There are two major regulations to consider in terms of QMS:

  • ISO 13485 (if you are marketing in the EU)
  • FDA 21 CFR Part 820 (if you are marketing in the US)

It is important to choose the right quality system as it not only ensures that you keep up with the necessary regulatory requirements but also serves your company’s needs in planning, designing, implementing, and distributing SaMD products.

Strategies for smooth SaMD development

SaMD developers face all typical challenges associated with development, as well as all additional burdens of medical standards, verification and validation. Besides providing a smooth and seamless SaMD development process, our experience of working with teams in the SaMD space has given us strategies for delivering a safe and effective product. Below are a few strategies we consider fundamental for successful SaMD development.

Choose the right software development methodology

Because of the heavy burden presented by FDA compliance, there is a common misconception that SaMD developers must stick with the waterfall project methodology, using a linear and sequential framework for development.

However, FDA requirements do not demand any certain methodology, and the FDA itself recognizes that the waterfall approach is not always an option and mainly suits highly stable and structured projects. What is more, it has recognized the agile software development methodology as an acceptable and valid approach for medical device software development. This is perfectly reasonable since functional requirements often change throughout the course of a project. Moreover, the flexibility and possibility of making changes to the system at any development stage are particularly important to keep up with innovative technologies. At EffectiveSoft, we provide a case-by-case approach, considering the requirements and unique characteristics of each project.

Integrate a proper QMS

Proper data collection and documentation are crucial when dealing with SaMD solutions that have to go through clinical trials and withstand rigid regulations. A QMS is the main tool that development and engineering teams use to ensure adherence to the procedures required throughout the SaMD development life cycle.

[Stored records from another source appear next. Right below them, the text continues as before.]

(** C39: The replay window of a credential request. A request passes validation
    exactly when its key and nonce have the required sizes and its timestamp is
    within two minutes of the clock, with one exception: the negation of the most
    negative [int64] is itself, so a timestamp exactly 2^63 nanoseconds before
    the clock passes as well. *)
Theorem validateRequest_window (now : Z) (req : CredentialRequest)
  (Hnow : 0 ≤ now ≤ 2 ^ 62) (Hreq : in_i64 (cr_RequestedAt req)) :
  validateRequest now req = Ret tt ↔
  Z.of_nat (length (cr_RequesterPubKey req)) = PublicKeySize ∧
  DelegationMinNonceLen ≤ Z.of_nat (length (cr_Nonce req)) ∧ cr_RequestedAt req ≠ 0 ∧
  (Z.abs (now - cr_RequestedAt req) ≤ DelegationSkewWindow ∨ cr_RequestedAt req = now - 2 ^ 63).
Proof.
  assert (DelegationSkewWindow = 120000000000) as HW by done. unfold validateRequest.
  destruct (Z.eqb_spec (Z.of_nat (length (cr_RequesterPubKey req))) PublicKeySize); cbn [negb]; [|split; [done|tauto]].
  destruct (Z.ltb_spec (Z.of_nat (length (cr_Nonce req))) DelegationMinNonceLen); [split; [done|lia]|].
  destruct (Z.eqb_spec (cr_RequestedAt req) 0); [split; [done|tauto]|].
  remember (now - cr_RequestedAt req) as d eqn:Hd0.
  assert (i64 d = if d <=? MaxInt64 then d else d - 2 ^ 64) as ->.
  { destruct (Z.leb_spec d MaxInt64); [apply i64_id; i64_lia|].
    unfold i64. rewrite <-(Z.mod_unique (d + 2 ^ 63) (2 ^ 64) 1 (d + 2 ^ 63 - 2 ^ 64)); i64_lia. }
  destruct (Z.leb_spec d MaxInt64) as [Hd|Hd].
  - destruct (Z.ltb_spec d 0); [rewrite i64_id by i64_lia|];
      (case_match eqn:E; [apply Z.ltb_lt in E|apply Z.ltb_ge in E]); split; try done; i64_lia.
  - rewrite (proj2 (Z.ltb_lt (d - 2 ^ 64) 0)) by i64_lia. destruct (decide (d = 2 ^ 63)) as [->|Hne].
    + replace (i64 _) with MinInt64 by done. split; [intros _|done]. split_and!; i64_lia.
    + rewrite i64_id by i64_lia. rewrite (proj2 (Z.ltb_lt _ _)) by i64_lia. split; [done|i64_lia].
Qed.

Section laws.
Context `{CryptoLaws}.

(** A sealed vault opens again under the key it was sealed with, whatever
    nonce was drawn: the same entries, the same key. *)
Theorem Unseal_Seal (v : Vault) (nonce plaintext : bytes)
  (Hkey : deriveAEAD (v_privateKey v) = Ret (v_aead v))
  (Hnonce : length nonce = gcm_NonceSize)
  (Hjson : json_entries (v_entries v) = Some plaintext)
  (Hparse : json_parse_entries plaintext = Some (v_entries v)) :
  ∃ sealed, Vault_Seal v (Some nonce) = Ret sealed ∧ Unseal (v_privateKey v) sealed = Ret v.
Proof.
  unfold Vault_Seal. rewrite Hjson. eexists. split; [done|]. unfold Unseal. rewrite Hkey. simpl.
  rewrite decide_False by (rewrite length_app; lia).
  rewrite take_app_length', drop_app_length', gcm_Open_Seal, Hparse by done.
  by destruct v.
Qed.

(** Opening what [SealGrantWithNonce] sealed for the key [k]. *)
Lemma Unseal_SealGrant (now ttl : Z) (cred : Credential) (k sender nonce rand plaintext : bytes)
  (Hk : length k = 64%nat) (Hv : length sender = 64%nat) (Hrand : length rand = 24%nat)
  (Hnow : in_i64 (now + ttl)) :
  let payload := MkSealedPayload cred nonce now (now + ttl) in
  json_payload payload = Some plaintext → json_parse_payload plaintext = Some payload →
  ∃ sealed, SealGrantWithNonce now (Some rand) cred (ed_pub k) sender nonce ttl = Ret sealed ∧
    ∀ later nonce', UnsealGrantWithNonce later sealed k (ed_pub sender) nonce'
      = if decide (nonce' = nonce)
        then if later <=? now + ttl then Ret payload else Err (Errorf "vault: grant expired at %d")
        else Err (Errorf "vault: nonce mismatch (possible replay attack)").
Proof.
  intros payload Hjson Hparse.
  assert (∀ key, length key = 64%nat → ∃ c, edwardsToMontgomeryPriv key = Ret c) as Hconv.
  { intros key Hkey. unfold edwardsToMontgomeryPriv, Seed.
    rewrite decide_True by (unfold SeedSize; lia). simpl. eauto. }
  destruct (Hconv k Hk) as (ck & Hck). destruct (Hconv _ Hv) as (cv & Hcv).
  unfold SealGrantWithNonce. rewrite i64_id by done. fold payload. rewrite Hjson.
  unfold ed25519PubToCurve25519 at 1, ed25519PrivToCurve25519 at 1. rewrite length_ed_pub, Hv.
  cbn [negb wrap_err mbind outcome_bind Z.eqb]. rewrite Hcv, (convert_pub k ck Hck).
  cbn [wrap_err mbind outcome_bind]. eexists. split; [done|]. intros later nonce'.
  unfold UnsealGrantWithNonce.
  rewrite (proj2 (Z.ltb_ge _ _)) by (rewrite length_app, Nat2Z.inj_add, length_box_Seal, Hrand; lia).
  unfold ed25519PubToCurve25519, ed25519PrivToCurve25519. rewrite length_ed_pub, Hk.
  rewrite Hck, (convert_pub _ cv Hcv).
  change (Z.of_nat 64 =? PrivateKeySize) with true. change (Z.of_nat 32 =? PublicKeySize) with true.
  cbn [negb wrap_err mbind outcome_bind].
  rewrite take_app_length', drop_app_length', box_Open_Seal, Hparse by done.
  rewrite nonceEqual_spec. cbn [sp_Nonce sp_ExpiresAt payload]. rewrite Z.leb_antisym.
  destruct (decide (nonce' = nonce)) as [->|Hne].
  - rewrite bool_decide_true by done. cbn [negb]. by destruct (_ <? _).
  - by rewrite bool_decide_false by done.
Qed.

(** C17: A delegated credential. For a request that validates and that the vault
    has a credential for, [HandleRequest] returns a grant that the requester's key
    opens to this credential, before the grant expires and with the nonce of the
    request; with any other nonce, or once the grant has expired, opening it is
    an error. *)
Theorem grant_roundtrip (now now' : Z) (v : Vault) (req : CredentialRequest) (k : bytes)
  (cred : Credential) (rand plaintext : bytes)
  (Hvalid : validateRequest now req = Ret tt)
  (Hmatch : Vault_Match v (cr_HostPattern req) = Ret (Some cred))
  (Hreq : cr_RequesterPubKey req = ed_pub k)
  (Hk : length k = 64%nat) (Hv : length (v_privateKey v) = 64%nat) (Hrand : length rand = 24%nat)
  (Hnow : 0 ≤ now' ≤ 2 ^ 62) :
  let payload := MkSealedPayload cred (cr_Nonce req) now' (now' + DelegationGrantTTL) in
  json_payload payload = Some plaintext → json_parse_payload plaintext = Some payload →
  ∃ sealed, Vault_HandleRequest now now' (Some rand) v req = Ret (Some sealed) ∧
    ∀ later nonce', UnsealGrantWithNonce later sealed k (ed_pub (v_privateKey v)) nonce'
      = if decide (nonce' = cr_Nonce req)
        then if later <=? now' + DelegationGrantTTL then Ret payload
             else Err (Errorf "vault: grant expired at %d")
        else Err (Errorf "vault: nonce mismatch (possible replay attack)").
Proof.
  intros payload Hjson Hparse. unfold Vault_HandleRequest. rewrite Hvalid. cbn [mbind outcome_bind]. rewrite Hmatch.
  cbn [mbind outcome_bind]. assert (DelegationGrantTTL = 300000000000) as HT by done.
  destruct (Unseal_SealGrant now' DelegationGrantTTL cred k (v_privateKey v) (cr_Nonce req) rand plaintext)
    as (sealed & Hs & Hu); try done; [i64_lia|].
  rewrite Hreq, Hs. by exists sealed.
Qed.

End laws.

(** ** Witnesses *)

Definition cred0 : Credential := MkCredential 2 (go "root") (go "secret") [] [].

Definition vault0 : Vault :=
  MkVault [MkEntry (go "*") (MkCredential 2 (go "any") [] [] []); MkEntry (go "node[1-3]") cred0]
    [] (replicate 64 zero).

(** A degenerate instance: no encryption, one key pair, and an encoder for the
    values of the witnesses. *)
Definition curve0 : bytes := take 32 (clamp (replicate 64 zero)).

Definition payload0 : SealedPayload :=
  MkSealedPayload cred0 (replicate 16 one) 1000 (1000 + DelegationGrantTTL).

#[local] Instance crypto0 : Crypto := {
  hkdf seed salt info := seed;
  gcm_Seal key nonce p := p;
  gcm_Open key nonce c := Some c;
  json_entries es := if decide (es = v_entries vault0) then Some [] else None;
  json_parse_entries b := Some (v_entries vault0);
  json_payload p := if decide (sp_Credential p = cred0) then Some [] else None;
  json_parse_payload b := Some payload0;
  sha512 b := replicate 64 zero;
  point_BytesMontgomery b := Some curve0;
  box_Seal p nonce pub priv := replicate 16 zero ++ p;
  box_Open c nonce pub priv := Some (drop 16 c)
}.

#[local] Instance crypto_laws0 : CryptoLaws.
Proof.
  refine {| ed_pub k := replicate 32 zero; x_pub k := k |}; try done.
  2: { intros. cbn -[Z.of_nat Z.add]. unfold box_Overhead. lia. }
  intros k c Hc. unfold edwardsToMontgomeryPriv in Hc.
  destruct (Seed k) as [s| | |]; [|discriminate Hc..]. injection Hc as <-. reflexivity.
Defined.

Definition request0 : CredentialRequest :=
  MkCredentialRequest (go "node2") (replicate 32 zero) (replicate 16 one) 500.

Lemma Vault_Match_best_witness : Vault_Match vault0 (go "node2") = Ret (Some cred0) ∧
  ∃ pre e post, v_entries vault0 = pre ++ e :: post ∧ cred0 = e_Credential e ∧ matches (go "node2") e.
Proof.
  assert (Vault_Match vault0 (go "node2") = Ret (Some cred0)) as Hm by (vm_compute; reflexivity).
  split; [done|]. pose proof (Vault_Match_best vault0 (go "node2")) as H. rewrite Hm in H.
  destruct H as (pre & e & post & H1 & H2 & H3 & _).
  - intros e [->|[->|[]%elem_of_nil]%elem_of_cons]%elem_of_cons; exists true; left; vm_compute; reflexivity.
  - intros e [->|[->|[]%elem_of_nil]%elem_of_cons]%elem_of_cons; vm_compute; reflexivity.
  - exists pre, e, post. split; [exact H1|]. split; [exact H2|exact H3].
Defined.

Lemma specificity_order_witness :
  patternSpecificity (go "node[1-3]") < patternSpecificity (go "node2").
Proof.
  destruct (specificity_order (go "node2") (go "node[1-3]")) as [H _]; [simpl; lia|simpl; lia|].
  apply H; reflexivity.
Defined.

Without a robust QMS, you may fail to effectively meet the regulatory requirements for medical devices. This can lead to increased time to market and expensive redevelopment. The QM solutions we provide here at EffectiveSoft encompass quality control, quality assurance, and total quality management.

Conclusion

Building the development process around medical device software requirements is the key to a successful product release. We integrate a quality system that allows managing software documentation, processes, and procedures to meet quality requirements and enhance business workflows.

We recommend working with an external development team that is experienced in software as a medical device development in order to navigate potential pitfalls and successfully bring your product to the market. With extensive experience in software design for medical devices, EffectiveSoft can help you identify the right regulatory strategy to enter the medical software market smoothly and with fewer risks.

*In this article, the terms software as a medical device (SaMD) and medical device software (MDSW) are used interchangeably.